| DIRECTIONS FOR THIS TASK |
If a line in the following entries contains the string "Type", it counts toward the total; report only that total.
(Beginning of TASK MATERIAL)
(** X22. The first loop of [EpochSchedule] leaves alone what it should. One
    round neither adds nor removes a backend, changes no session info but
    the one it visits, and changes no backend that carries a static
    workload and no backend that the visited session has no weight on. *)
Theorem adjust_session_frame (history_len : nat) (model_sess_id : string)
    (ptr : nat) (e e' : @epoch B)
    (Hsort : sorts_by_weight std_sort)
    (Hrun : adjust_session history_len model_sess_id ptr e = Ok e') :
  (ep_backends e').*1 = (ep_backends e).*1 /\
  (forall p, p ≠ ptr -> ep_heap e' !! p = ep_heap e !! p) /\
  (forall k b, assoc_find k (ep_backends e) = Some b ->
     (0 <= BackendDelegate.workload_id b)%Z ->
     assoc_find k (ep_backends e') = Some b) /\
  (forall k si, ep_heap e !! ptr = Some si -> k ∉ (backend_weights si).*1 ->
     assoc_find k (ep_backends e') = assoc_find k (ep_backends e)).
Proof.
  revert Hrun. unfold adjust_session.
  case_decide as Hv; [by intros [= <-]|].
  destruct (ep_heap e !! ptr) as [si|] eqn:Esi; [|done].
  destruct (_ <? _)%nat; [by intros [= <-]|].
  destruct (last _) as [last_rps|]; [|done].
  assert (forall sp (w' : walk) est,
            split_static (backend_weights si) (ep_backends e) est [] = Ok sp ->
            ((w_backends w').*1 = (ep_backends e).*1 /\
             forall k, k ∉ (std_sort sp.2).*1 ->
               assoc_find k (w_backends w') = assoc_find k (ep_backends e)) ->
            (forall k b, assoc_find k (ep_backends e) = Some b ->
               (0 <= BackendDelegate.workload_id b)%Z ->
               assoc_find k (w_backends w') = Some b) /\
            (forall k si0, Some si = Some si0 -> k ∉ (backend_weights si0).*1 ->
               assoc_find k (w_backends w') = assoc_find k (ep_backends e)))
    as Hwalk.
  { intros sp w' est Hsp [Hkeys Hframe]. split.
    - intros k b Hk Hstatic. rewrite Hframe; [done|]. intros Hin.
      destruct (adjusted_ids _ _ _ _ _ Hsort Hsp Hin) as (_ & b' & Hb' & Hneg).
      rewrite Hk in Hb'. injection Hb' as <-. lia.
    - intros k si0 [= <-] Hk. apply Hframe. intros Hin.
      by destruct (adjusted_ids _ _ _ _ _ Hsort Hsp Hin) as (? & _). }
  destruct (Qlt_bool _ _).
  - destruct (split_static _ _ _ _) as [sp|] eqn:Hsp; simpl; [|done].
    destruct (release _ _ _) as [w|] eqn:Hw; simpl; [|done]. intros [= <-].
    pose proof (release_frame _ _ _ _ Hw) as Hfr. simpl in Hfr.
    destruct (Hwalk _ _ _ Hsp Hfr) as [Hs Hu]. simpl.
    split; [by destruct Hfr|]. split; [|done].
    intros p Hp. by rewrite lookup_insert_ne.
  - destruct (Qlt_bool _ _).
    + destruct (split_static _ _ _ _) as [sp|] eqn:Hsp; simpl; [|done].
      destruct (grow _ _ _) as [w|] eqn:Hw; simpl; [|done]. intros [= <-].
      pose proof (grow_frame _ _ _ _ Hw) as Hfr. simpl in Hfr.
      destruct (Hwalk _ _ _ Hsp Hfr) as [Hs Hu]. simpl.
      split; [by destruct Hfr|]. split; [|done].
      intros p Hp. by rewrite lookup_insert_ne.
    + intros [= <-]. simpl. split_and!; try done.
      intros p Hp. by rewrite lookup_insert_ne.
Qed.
(End of TASK MATERIAL)
(Beginning of TASK MATERIAL)
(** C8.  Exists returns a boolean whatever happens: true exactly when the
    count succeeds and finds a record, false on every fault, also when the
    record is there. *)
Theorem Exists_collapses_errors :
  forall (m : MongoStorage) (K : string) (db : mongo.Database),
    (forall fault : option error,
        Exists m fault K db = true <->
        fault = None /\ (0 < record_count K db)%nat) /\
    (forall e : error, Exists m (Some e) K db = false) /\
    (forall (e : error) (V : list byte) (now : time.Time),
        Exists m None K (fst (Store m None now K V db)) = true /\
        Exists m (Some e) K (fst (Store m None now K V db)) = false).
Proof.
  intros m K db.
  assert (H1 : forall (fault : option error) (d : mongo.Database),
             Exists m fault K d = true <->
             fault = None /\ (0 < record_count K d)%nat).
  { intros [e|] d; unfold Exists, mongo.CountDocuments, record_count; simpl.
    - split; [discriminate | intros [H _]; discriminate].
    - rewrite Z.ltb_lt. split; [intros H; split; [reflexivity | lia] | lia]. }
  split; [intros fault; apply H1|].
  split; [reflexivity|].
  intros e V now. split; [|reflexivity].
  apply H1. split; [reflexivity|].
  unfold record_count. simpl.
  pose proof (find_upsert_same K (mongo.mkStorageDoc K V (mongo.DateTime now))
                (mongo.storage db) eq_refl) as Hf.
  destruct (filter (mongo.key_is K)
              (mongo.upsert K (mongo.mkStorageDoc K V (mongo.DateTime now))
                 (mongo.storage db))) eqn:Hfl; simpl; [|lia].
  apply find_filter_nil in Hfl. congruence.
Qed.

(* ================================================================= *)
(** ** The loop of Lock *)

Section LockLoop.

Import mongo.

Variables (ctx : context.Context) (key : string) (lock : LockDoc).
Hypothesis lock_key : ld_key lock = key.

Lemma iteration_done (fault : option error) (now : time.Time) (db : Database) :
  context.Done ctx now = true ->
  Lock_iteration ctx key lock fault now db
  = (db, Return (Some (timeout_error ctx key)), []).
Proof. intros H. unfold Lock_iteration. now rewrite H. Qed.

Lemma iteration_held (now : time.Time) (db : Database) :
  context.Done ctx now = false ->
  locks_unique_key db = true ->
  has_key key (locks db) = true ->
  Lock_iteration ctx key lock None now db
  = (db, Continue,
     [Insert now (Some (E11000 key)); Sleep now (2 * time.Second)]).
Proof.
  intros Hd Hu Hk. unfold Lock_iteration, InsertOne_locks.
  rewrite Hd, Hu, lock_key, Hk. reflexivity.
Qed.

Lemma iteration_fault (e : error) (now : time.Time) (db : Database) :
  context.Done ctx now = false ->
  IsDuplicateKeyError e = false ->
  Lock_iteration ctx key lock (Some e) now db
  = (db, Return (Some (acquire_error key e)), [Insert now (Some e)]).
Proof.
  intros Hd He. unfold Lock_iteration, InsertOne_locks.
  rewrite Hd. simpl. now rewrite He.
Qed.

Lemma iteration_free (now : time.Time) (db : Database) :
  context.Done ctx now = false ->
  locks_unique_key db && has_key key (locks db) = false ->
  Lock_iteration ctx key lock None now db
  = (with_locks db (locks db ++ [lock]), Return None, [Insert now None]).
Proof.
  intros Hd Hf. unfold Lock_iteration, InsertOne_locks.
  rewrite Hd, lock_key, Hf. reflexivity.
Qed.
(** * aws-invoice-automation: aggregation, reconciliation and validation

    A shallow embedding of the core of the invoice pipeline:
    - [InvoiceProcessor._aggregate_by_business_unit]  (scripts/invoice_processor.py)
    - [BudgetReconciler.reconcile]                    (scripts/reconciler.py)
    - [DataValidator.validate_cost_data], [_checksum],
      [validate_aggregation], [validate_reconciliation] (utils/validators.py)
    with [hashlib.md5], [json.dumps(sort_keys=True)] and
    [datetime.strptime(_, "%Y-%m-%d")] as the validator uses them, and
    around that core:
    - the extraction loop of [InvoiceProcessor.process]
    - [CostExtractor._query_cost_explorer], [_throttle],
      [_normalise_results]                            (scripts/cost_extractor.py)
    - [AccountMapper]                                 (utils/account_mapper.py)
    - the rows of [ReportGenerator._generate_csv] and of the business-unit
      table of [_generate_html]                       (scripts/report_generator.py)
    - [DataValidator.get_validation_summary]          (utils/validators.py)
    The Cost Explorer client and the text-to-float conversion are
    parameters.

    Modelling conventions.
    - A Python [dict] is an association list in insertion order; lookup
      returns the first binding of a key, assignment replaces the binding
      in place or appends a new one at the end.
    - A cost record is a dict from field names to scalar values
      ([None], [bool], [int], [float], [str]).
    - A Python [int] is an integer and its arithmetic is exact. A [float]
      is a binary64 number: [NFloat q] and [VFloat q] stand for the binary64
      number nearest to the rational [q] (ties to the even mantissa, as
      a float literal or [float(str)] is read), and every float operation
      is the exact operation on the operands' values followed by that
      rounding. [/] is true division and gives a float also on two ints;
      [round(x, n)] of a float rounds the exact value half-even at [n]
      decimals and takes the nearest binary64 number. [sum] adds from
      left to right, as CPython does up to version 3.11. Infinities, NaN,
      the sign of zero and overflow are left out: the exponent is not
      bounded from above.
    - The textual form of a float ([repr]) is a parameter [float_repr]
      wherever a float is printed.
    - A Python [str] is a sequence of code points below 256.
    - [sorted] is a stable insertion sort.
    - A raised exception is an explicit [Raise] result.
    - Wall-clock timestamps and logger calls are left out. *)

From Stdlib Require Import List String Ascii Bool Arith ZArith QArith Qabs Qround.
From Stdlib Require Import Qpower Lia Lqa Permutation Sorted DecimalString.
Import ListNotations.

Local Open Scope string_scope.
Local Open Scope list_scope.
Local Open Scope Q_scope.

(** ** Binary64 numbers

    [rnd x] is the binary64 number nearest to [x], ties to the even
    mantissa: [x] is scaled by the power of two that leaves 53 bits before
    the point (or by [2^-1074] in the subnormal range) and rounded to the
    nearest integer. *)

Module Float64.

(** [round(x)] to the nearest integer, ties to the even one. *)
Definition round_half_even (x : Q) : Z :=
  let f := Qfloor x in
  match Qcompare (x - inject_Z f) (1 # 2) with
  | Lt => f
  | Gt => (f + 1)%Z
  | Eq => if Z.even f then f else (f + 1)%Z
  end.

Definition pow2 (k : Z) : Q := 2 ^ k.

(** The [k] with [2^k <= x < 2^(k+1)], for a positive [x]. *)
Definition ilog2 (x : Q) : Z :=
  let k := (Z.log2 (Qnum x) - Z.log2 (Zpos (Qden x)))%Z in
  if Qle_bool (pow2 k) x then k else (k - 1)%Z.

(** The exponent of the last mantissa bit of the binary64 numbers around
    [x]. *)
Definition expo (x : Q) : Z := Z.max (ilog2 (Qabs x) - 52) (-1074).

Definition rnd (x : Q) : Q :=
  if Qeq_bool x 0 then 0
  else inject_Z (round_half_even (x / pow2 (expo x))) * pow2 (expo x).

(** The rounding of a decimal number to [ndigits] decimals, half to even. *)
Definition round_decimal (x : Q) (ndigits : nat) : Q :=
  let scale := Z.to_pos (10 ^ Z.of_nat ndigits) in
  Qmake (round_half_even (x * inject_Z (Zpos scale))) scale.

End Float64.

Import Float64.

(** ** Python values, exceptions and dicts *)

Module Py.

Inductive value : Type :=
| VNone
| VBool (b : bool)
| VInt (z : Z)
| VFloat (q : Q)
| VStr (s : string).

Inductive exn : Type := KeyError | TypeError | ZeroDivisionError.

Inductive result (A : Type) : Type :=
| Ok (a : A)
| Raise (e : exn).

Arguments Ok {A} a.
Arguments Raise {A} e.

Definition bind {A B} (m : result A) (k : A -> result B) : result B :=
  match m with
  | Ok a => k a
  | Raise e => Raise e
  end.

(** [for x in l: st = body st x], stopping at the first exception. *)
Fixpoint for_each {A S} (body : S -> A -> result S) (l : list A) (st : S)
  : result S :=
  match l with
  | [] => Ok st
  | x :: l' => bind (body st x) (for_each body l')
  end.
(End of TASK MATERIAL)
| EXPECTED ANSWER |
3